A recent study presents strong evidence to suggest that children as young as 12 to 24 months can understand morality, and more importantly, that this basic perception of “right and wrong” is strongly tied to their parents’ personal ideologies.

In a recent study now published in the Proceedings of the National Academy of Sciences, a team of researchers had 73 infants and toddlers participate in a series of experiments designed to gauge their moral compasses. For the first experiment, the children watched a brief animation depicting characters which partook in either prosocial or antisocial behaviors. During the viewing, the children’s eye movement and brain waves were measured.

According to the press release, depictions of prosocial behavior included scenes of characters sharing and helping others, while antisocial behavior depictions showed characters hitting or shoving. An electroencephalography (EEG) revealed brain activity in response to the “good” and “bad” characters and eye monitors showed researchers where the majority of the children’s attention was directed while they watched the show.

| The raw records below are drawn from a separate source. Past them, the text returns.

(* ===== verification/RndisProps.v ===== *)
(** * Properties of the RNDIS class driver

    RNDISClassDevice.c: the protocol of the control messages, its safety, what
    the driver takes from the host without a check, and the data path. *)
From S2P Require Import Prelude RingBuffer Machine Endpoint Controller EndpointPoll EndpointStream Cdc Packed Logic EndpointSpec EndpointData Rndis RndisSpec BulkSpec RndisData.

(** C14: A control message in a buffer of sufficient size is processed without
    an access outside the buffer, provided that the offset of a packet filter
    lies in it; the response and the new state of the adapter are those of the
    protocol [rndis_reply] - the response type, length and status of each
    message, the echo of its request identifier, behind the header of the answer
    to a query the value of the object in the table [objects_of] - and the
    structure is well formed again. *)
Theorem rndis_protocol i b t id oid off : rndis_wf i b → message b t id oid off → filter_in_range b →
  ∃ b' st, RNDIS_Device_ProcessRNDISControlMessage i = Some (after b' st i) ∧
    rndis_reply i b id oid off t b' st ∧ rndis_wf (after b' st i) b'.
Proof.
  intros Hwf Hm Hr. destruct (process_served _ _ _ _ _ _ Hwf Hm Hr) as (b' & st & E & L & B & R).
  exists b', st. split_and!; [done|done|]. by eapply reply_wf.
Qed.

(** C25: Whatever messages the host has sent before - of any type and content,
    apart from a packet filter outside the buffer - the next one is processed
    as well, and the response to a message of a known type lies in the buffer,
    so that fetching it reads nothing else. The adapter is never in the data
    state without a packet filter. *)
Theorem rndis_adapter_safe i0 b0 i b m : rndis_wf i0 b0 → reachable i0 b0 i b →
  bytes m → (length m ≤ length b)%nat → filter_in_range (receive m b) →
  (CurrRNDISState (R_State i) = RNDIS_Data_Initialized → CurrPacketFilter (R_State i) ≠ 0) ∧
  ∃ i' b', RNDIS_Device_ProcessRNDISControlMessage (set_buffer (receive m b) i) = Some i' ∧
    MessageBuffer (R_Config i') = Some b' ∧ reachable i0 b0 i' b' ∧
    ∀ t, rd32 (receive m b) o_MessageType = Some t → known t →
      ∃ b'' n, response b' = Some (b'', n) ∧ length b'' = length b' ∧ 0 < n ≤ Z.of_nat (length b'').
Proof.
  intros H0 Hreach Hm Hl Hr. pose proof (reachable_wf _ _ _ _ H0 Hreach) as Hwf. split.
  { intros E. destruct (rn_state _ _ Hwf) as [E'|[E'|[_ ?]]]; [by rewrite E' in E..|done]. }
  pose proof (receive_wf _ _ _ Hwf Hm Hl) as Hwf'. destruct (message_exists _ _ Hwf') as (t & id & oid & off & Hmsg).
  destruct (process_served _ _ _ _ _ _ Hwf' Hmsg Hr) as (b' & st & E & L & B & R).
  exists (after b' st (set_buffer (receive m b) i)), b'. split_and!; [done|done|exact (reach_message _ _ i b m _ b' Hreach Hm Hl Hr E eq_refl)|].
  intros t' Ht' Hk. assert (t' = t) as ->.
  { unfold message, members in Hmsg. apply Forall_cons in Hmsg as [Ht _]. cbn [fst snd] in Ht. congruence. }
  by eapply reply_fits.
Qed.

(** Two lengths are taken from the host unchecked. A packet filter whose
    offset points behind the buffer is read from there, and after a message of
    an unknown type the next response has the length the message claimed,
    which reads behind the buffer when it is larger. *)
Theorem rndis_trusts_host i b t id oid off : rndis_wf i b → message b t id oid off →
  (t = REMOTE_NDIS_SET_MSG → oid = OID_GEN_CURRENT_PACKET_FILTER →
   Z.of_nat (length b) < 8 + off + 4 → 8 + off < 2 ^ 32 → RNDIS_Device_ProcessRNDISControlMessage i = None) ∧
  (∀ n, ¬ known t → rd32 b o_MessageLength = Some n → Z.of_nat (length b) < n < 65536 →
   RNDIS_Device_ProcessRNDISControlMessage i = Some i ∧ response b = Some (b, n) ∧ rd b (n - 1) = None).
Proof.
  intros Hwf Hm. split.
  - intros -> ->. by apply (filter_overrun i b id).
  - intros n. by apply unknown_overrun with (id := id) (oid := oid) (off := off).
Qed.

(** C21: Ethernet frames cross the bulk pipes whole, whatever packets they
    travel in, as long as no bus reset and no request changes the endpoints and
    the host takes the packets it is sent. A frame of up to 1500 bytes is sent behind the header of a packet
    message that states its length, in full packets and one last packet that is not empty. A host
    that sends a header, a frame of the length it states and anything else, in
    packets of any sizes, has the frame delivered with its length; the packet
    the frame ends in is given back, and what follows the frame in that packet
    is lost. A header that states more than 1500 bytes is refused, and the
    endpoint halted. *)
Theorem rndis_frames_cross i bi bo s
    (ai := T_Address (R_DataINEndpoint (R_Config i))) (ao := T_Address (R_DataOUTEndpoint (R_Config i))) :
  in_address ai → out_address ao → bi ≠ bo → adapter_up i s → pipe ai ao bi bo 0 s →
  (∀ data, bytes data → Z.of_nat (length data) ≤ ETHERNET_FRAME_SIZE_MAX → (2 * length data + 92 ≤ length (script s))%nat →
   ∃ hdr ps last s', RNDIS_Device_SendPacket i data (Z.of_nat (length data)) s = Ok ENDPOINT_RWSTREAM_NoError s' ∧
     trace s' = trace s ++ map (OPacket (ai .& 15)) (ps ++ [last]) ∧ Forall full ps ∧ (0 < length last ≤ 64)%nat ∧
     concat ps ++ last = hdr ++ data ∧ packet_message (Z.of_nat (length data)) hdr) ∧
  (∀ hdr data tail junk Buffer P, header_for (Z.of_nat (length data)) hdr → Z.of_nat (length data) ≤ ETHERNET_FRAME_SIZE_MAX →
   supplied ai ao bi bo 1 0 (hdr ++ data ++ tail) s → length junk = 44%nat → (length data ≤ length Buffer)%nat →
   (length data + 47 ≤ length (script s))%nat →
   ∃ s' lost, RNDIS_Device_ReadPacket i junk Buffer P s =
       Ok (ENDPOINT_RWSTREAM_NoError, data ++ drop (length data) Buffer, Z.of_nat (length data)) s' ∧
     out_full ao (hwst s') = false ∧ trace s' = trace s ∧ tail = lost ++ host (hwst s') ∧ (length lost ≤ 64)%nat) ∧
  (∀ hdr n tail junk Buffer P, header_for n hdr → ETHERNET_FRAME_SIZE_MAX < n → is_bulk ao s →
   supplied ai ao bi bo 1 0 (hdr ++ tail) s → length junk = 44%nat → (46 ≤ length (script s))%nat →
   ∃ s', RNDIS_Device_ReadPacket i junk Buffer P s = Ok (RNDIS_ERROR_LOGICAL_CMD_FAILED, Buffer, 0) s' ∧
     halted ao s' = true ∧ trace s' = trace s).
Proof.
  intros Hai Hao Hb Hup Hp. unfold ETHERNET_FRAME_SIZE_MAX. split_and!.
  - intros data Hby Hlen Hev.
    destruct (wp_returns (RNDIS_Device_SendPacket i data (Z.of_nat (length data))) (λ r s', r = ENDPOINT_RWSTREAM_NoError ∧
      ∃ ps last, Forall full ps ∧ (0 < length last ≤ 64)%nat ∧ concat ps ++ last = packet_header (Z.of_nat (length data)) ++ data ∧
        trace s' = trace s ++ map (OPacket (ai .& 15)) (ps ++ [last])) s) as (r & s' & E & -> & ps & last & H1 & H2 & H3 & H4).
    + apply (SendPacket_wp i bi bo Hai Hao); try done; [by apply take_ge|lia|]. intros ps last m s' H1 H2 H3 [] _ _. eauto 10.
    + exists (packet_header (Z.of_nat (length data))), ps, last, s'. split_and!; try done; try lia. apply packet_header_message. lia.
  - intros hdr data tail junk Buffer P [Hh Hn] Hlen Hsup Hj HB Hev.
    destruct (wp_returns (RNDIS_Device_ReadPacket i junk Buffer P) (λ r s',
      r = (ENDPOINT_RWSTREAM_NoError, data ++ drop (length data) Buffer, Z.of_nat (length data)) ∧
      out_full ao (hwst s') = false ∧ trace s' = trace s ∧ ∃ lost, tail = lost ++ host (hwst s') ∧ (length lost ≤ 64)%nat) s)
      as (r & s' & E & -> & H1 & H2 & lost & H3 & H4).
    + apply (ReadPacket_wp i bi bo Hai Hao Hb hdr data tail); try done. intros m s' [] _ _ Hf Hl. by eauto 10.
    + exists s', lost. done.
  - intros hdr n tail junk Buffer P [Hh Hn] Hlen Hbk Hsup Hj Hev.
    destruct (wp_returns (RNDIS_Device_ReadPacket i junk Buffer P) (λ r s',
      r = (RNDIS_ERROR_LOGICAL_CMD_FAILED, Buffer, 0) ∧ halted ao s' = true ∧ trace s' = trace s) s) as (r & s' & E & -> & H1 & H2).
    + apply (ReadPacket_refuses i bi bo Hai Hao Hb hdr tail n); try done.
    + exists s'. done.
Qed.

(** ** Instances *)
Definition demo_endpoint (a : Z) : USB_Endpoint_Table_t := USB_Endpoint_Table a 64 EP_TYPE_BULK 1.
Definition demo_adapter (b : list Z) : USB_ClassInfo_RNDIS_Device_t :=
  RNDIS_Device (RNDIS_Config 0 (demo_endpoint 0x83) (demo_endpoint 0x04) (demo_endpoint 0x82)
    [76; 85; 70; 65] [2; 0; 2; 0; 2; 0] (Some b) 132) (RNDIS_State false RNDIS_Uninitialized 0).

Lemma demo_adapter_wf b : length b = 132%nat → bytes b → rndis_wf (demo_adapter b) b.
Proof.
  intros Hl Hb. split; cbn; try done.
  - by rewrite Hl.
  - split; [done|]. repeat constructor; discriminate.
  - split; [done|]. repeat constructor; discriminate.
  - by left.
Qed.

(** A query for the link speed with request identifier 7. *)
Definition demo_query : list Z :=
  concat (map le32 [REMOTE_NDIS_QUERY_MSG; 28; 7; OID_GEN_LINK_SPEED; 0; 0; 0]) ++ replicate 104 0.
Lemma demo_query_bytes : bytes demo_query.
Proof. apply (bool_decide_unpack (Forall byte demo_query)). vm_compute. exact I. Qed.

Lemma rndis_protocol_witness :
  ∃ b' st, RNDIS_Device_ProcessRNDISControlMessage (demo_adapter demo_query) = Some (after b' st (demo_adapter demo_query)) ∧
    rndis_reply (demo_adapter demo_query) demo_query 7 OID_GEN_LINK_SPEED 0 REMOTE_NDIS_QUERY_MSG b' st ∧
    rndis_wf (after b' st (demo_adapter demo_query)) b'.
Proof.
  apply (rndis_protocol (demo_adapter demo_query) demo_query REMOTE_NDIS_QUERY_MSG 7 OID_GEN_LINK_SPEED 0).
  - apply demo_adapter_wf; [reflexivity|apply demo_query_bytes].
  - repeat constructor.
  - intros H. discriminate H.
Defined.

Lemma rndis_adapter_safe_witness :
  let b := replicate 132 0 in
  ∃ i' b', RNDIS_Device_ProcessRNDISControlMessage (set_buffer (receive demo_query b) (demo_adapter b)) = Some i' ∧
    MessageBuffer (R_Config i') = Some b' ∧ reachable (demo_adapter b) b i' b' ∧
    ∀ t, rd32 (receive demo_query b) o_MessageType = Some t → known t →
      ∃ b'' n, response b' = Some (b'', n) ∧ length b'' = length b' ∧ 0 < n ≤ Z.of_nat (length b'').
Proof.
  apply (rndis_adapter_safe (demo_adapter (replicate 132 0)) (replicate 132 0) (demo_adapter (replicate 132 0)) (replicate 132 0) demo_query).
  - apply demo_adapter_wf; [reflexivity|]. apply Forall_replicate. split; [discriminate|reflexivity].
  - constructor.
  - apply demo_query_bytes.
  - apply Nat.leb_le. reflexivity.
  - intros H. discriminate H.
Defined.

(** A filter 4000 bytes behind the message, and a message of type 9 that
    claims 5000 bytes. *)
Definition demo_far : list Z :=
  concat (map le32 [REMOTE_NDIS_SET_MSG; 28; 7; OID_GEN_CURRENT_PACKET_FILTER; 4; 4000; 0]) ++ replicate 104 0.
Definition demo_long : list Z := concat (map le32 [9; 5000; 7; 0; 0; 0; 0]) ++ replicate 104 0.

Lemma rndis_trusts_host_witness :
  RNDIS_Device_ProcessRNDISControlMessage (demo_adapter demo_far) = None ∧
  response demo_long = Some (demo_long, 5000) ∧ rd demo_long 4999 = None.
Proof.
  split.
  - apply (rndis_trusts_host (demo_adapter demo_far) demo_far REMOTE_NDIS_SET_MSG 7 OID_GEN_CURRENT_PACKET_FILTER 4000);
      try reflexivity.
    + apply demo_adapter_wf; [reflexivity|]. apply (bool_decide_unpack (Forall byte demo_far)). vm_compute. exact I.
    + repeat constructor.
  - apply (rndis_trusts_host (demo_adapter demo_long) demo_long 9 7 0 0); try reflexivity.
    + apply demo_adapter_wf; [reflexivity|]. apply (bool_decide_unpack (Forall byte demo_long)). vm_compute. exact I.
    + repeat constructor.
    + unfold known. apply (bool_decide_unpack (¬ _)). vm_compute. exact I.
    + split; reflexivity.
Defined.

(** An adapter that is up, sending and receiving a frame of 100 bytes. *)
Definition demo_up : USB_ClassInfo_RNDIS_Device_t :=
  set_state (RNDIS_State false RNDIS_Data_Initialized 1) (demo_adapter []).
Definition demo_frame : list Z := replicate 100 0x55.

Lemma rndis_frames_cross_witness :
  (∃ hdr ps last s', RNDIS_Device_SendPacket demo_up demo_frame 100 (demo_bulk [] 292) = Ok 0 s' ∧
     trace s' = map (OPacket 3) (ps ++ [last]) ∧ concat ps ++ last = hdr ++ demo_frame ∧ packet_message 100 hdr) ∧
  (∃ s', RNDIS_Device_ReadPacket demo_up (replicate 44 0) (replicate 1500 0) 0 (demo_sending (packet_header 100 ++ demo_frame) 147) =
     Ok (0, demo_frame ++ replicate 1400 0, 100) s' ∧ host (hwst s') = []) ∧
  (∃ s', RNDIS_Device_ReadPacket demo_up (replicate 44 0) [] 0 (demo_sending (packet_header 1501) 46) =
     Ok (RNDIS_ERROR_LOGICAL_CMD_FAILED, [], 0) s' ∧ halted 0x04 s' = true).
Proof.
  split_and!.
  - destruct (rndis_frames_cross demo_up in_fifo out_fifo (demo_bulk [] 292)) as (H & _ & _);
      [done..|split; reflexivity|apply demo_bulk_pipe|].
    destruct (H demo_frame) as (hdr & ps & last & s' & E & Ht & _ & _ & Hc & Hm);
      [apply Forall_replicate; split; [discriminate|reflexivity]|discriminate|apply Nat.leb_le; reflexivity|].
    exists hdr, ps, last, s'. split; [exact E|]. split; [exact Ht|]. split; [exact Hc|exact Hm].
  - destruct (rndis_frames_cross demo_up in_fifo out_fifo (demo_sending (packet_header 100 ++ demo_frame) 147)) as (_ & H & _);
      [done..|split; reflexivity|apply demo_sending_pipe|].
    destruct (H (packet_header 100) demo_frame [] (replicate 44 0) (replicate 1500 0) 0) as (s' & lost & E & _ & _ & Hl & _).
    + split; reflexivity.
    + discriminate.
    + rewrite app_nil_r. apply demo_sending_supplied. discriminate.
    + reflexivity.
    + apply Nat.leb_le. reflexivity.
    + apply Nat.leb_le. reflexivity.
    + exists s'. split; [exact E|]. symmetry in Hl. apply app_nil in Hl as [_ Hl]. exact Hl.
  - destruct (rndis_frames_cross demo_up in_fifo out_fifo (demo_sending (packet_header 1501) 46)) as (_ & _ & H);
      [done..|split; reflexivity|apply demo_sending_pipe|].
    destruct (H (packet_header 1501) 1501 [] (replicate 44 0) [] 0) as (s' & E & Hh & _).
    + split; reflexivity.
    + reflexivity.
    + reflexivity.
    + rewrite app_nil_r. apply demo_sending_supplied. discriminate.
    + reflexivity.
    + apply Nat.leb_le. reflexivity.
    + exists s'. split; [exact E|exact Hh].
Defined.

Following the viewing, the children were given the choice to play with toys depicting the “good” or “bad” characters from the animated film, and the researchers noted which toys the children reached for. Finally, the children partook in a “sharing game” to further observe their altruistic inclinations. The children’s parents were later asked to complete a questionnaire that aimed to assess both their own and their children’s disposition to empathy and sensitivity to justice.

Results showed that the children’s reaction to the morality tests was not random, suggesting that they did have a basic understanding of morality. For example, all the children exhibited larger brain waves in response to prosocial scenes in comparison to antisocial scenes, and all children were also more likely to spend more time looking at the good characters, as measured by their eye tracking.

In addition, the children who first reached for the prosocial character toy were also more likely to have the greatest difference in brain activity when viewing the “good” character versus when viewing the “bad” character, as measured by their EEG. Even more interesting was the fact that the young children’s behavior seemed to be heavily influenced by “parental values regarding justice and fairness,” as measured by their guardian’s questionnaire answers, the authors wrote.

The results are noteworthy and could change our perceptions on how humans develop a sense of right and wrong, and suggest that our perception of morality is formed much earlier than previously believed. The differences in the children’s behaviors also uphold previous research which suggested humans are not hardwired to be good and presents strong evidence that a baby’s moral compass can be influenced very early on in life.